Please repeat exactly the lines below from the one containing "request for the" down to the one containing "w' !! ttf key)", both included, and nothing else.
Data in this exercise: Begin
(** [C2] The font is not handed out only once.  When
    [GET /font/<key>/file] succeeds, the function that would unlink the
    font is registered on the response, but the response passes the file
    through and is never closed, so the function does not run: whether
    the transfer was completed or the client went away, the world is
    afterwards as it was before, the font is still stored, and the next
    request for the same key is answered 200 again, on both endpoints,
    with the same bytes. *)
Theorem artifact_survives_download (key : pystr) (t : Transfer) (w : World) :
  status_of (fst (serve (serve_font_file key) t w)) = 200 →
  let r := fst (serve (serve_font_file key) t w) in
  let w' := snd (serve (serve_font_file key) t w) in
  on_close r = [unlink (ttf key) true]
  ∧ w' = w
  ∧ is_Some (fs w' !! ttf key)
  ∧ ∀ t', status_of (fst (serve (serve_font_file key) t' w')) = 200
          ∧ body (fst (serve (serve_font_file key) t' w')) = body r
          ∧ status_of (fst (serve (download_font key) t' w')) = 200.
Proof.
  unfold serve. rewrite serve_font_file_dispatch.
  destruct (bad key) eqn:Hbad; [by destruct t|].
  destruct (fs w !! ttf key) as [data|] eqn:Hfs; [|by destruct t].
  intros _.
  assert (Hagain : ∀ t',
    status_of (fst (let (r, w') := dispatch (serve_font_file key) w in
                    match t' with
                    | Completed | ClientAborted =>
                        (r, if direct_passthrough r then w' else close r w')
                    end)) = 200
    ∧ body (fst (let (r, w') := dispatch (serve_font_file key) w in
                 match t' with
                 | Completed | ClientAborted =>
                     (r, if direct_passthrough r then w' else close r w')
                 end)) = Attachment (ttf key) (key ++ str ".ttf") data
    ∧ status_of (fst (let (r, w') := dispatch (download_font key) w in
                      match t' with
                      | Completed | ClientAborted =>
                          (r, if direct_passthrough r then w' else close r w')
                      end)) = 200).
  { intros t'. rewrite serve_font_file_dispatch, download_font_dispatch.
    rewrite Hbad, Hfs. rewrite bool_decide_eq_true_2 by eauto.
    by destruct t'. }
  destruct t; cbn [fst snd direct_passthrough on_close body];
    (split_and!; [done|done|eauto|exact Hagain]).
Qed.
Data in this exercise: End
* [Answer area]:
    request for the same key is answered 200 again, on both endpoints,
    with the same bytes. *)
Theorem artifact_survives_download (key : pystr) (t : Transfer) (w : World) :
  status_of (fst (serve (serve_font_file key) t w)) = 200 →
  let r := fst (serve (serve_font_file key) t w) in
  let w' := snd (serve (serve_font_file key) t w) in
  on_close r = [unlink (ttf key) true]
  ∧ w' = w
  ∧ is_Some (fs w' !! ttf key)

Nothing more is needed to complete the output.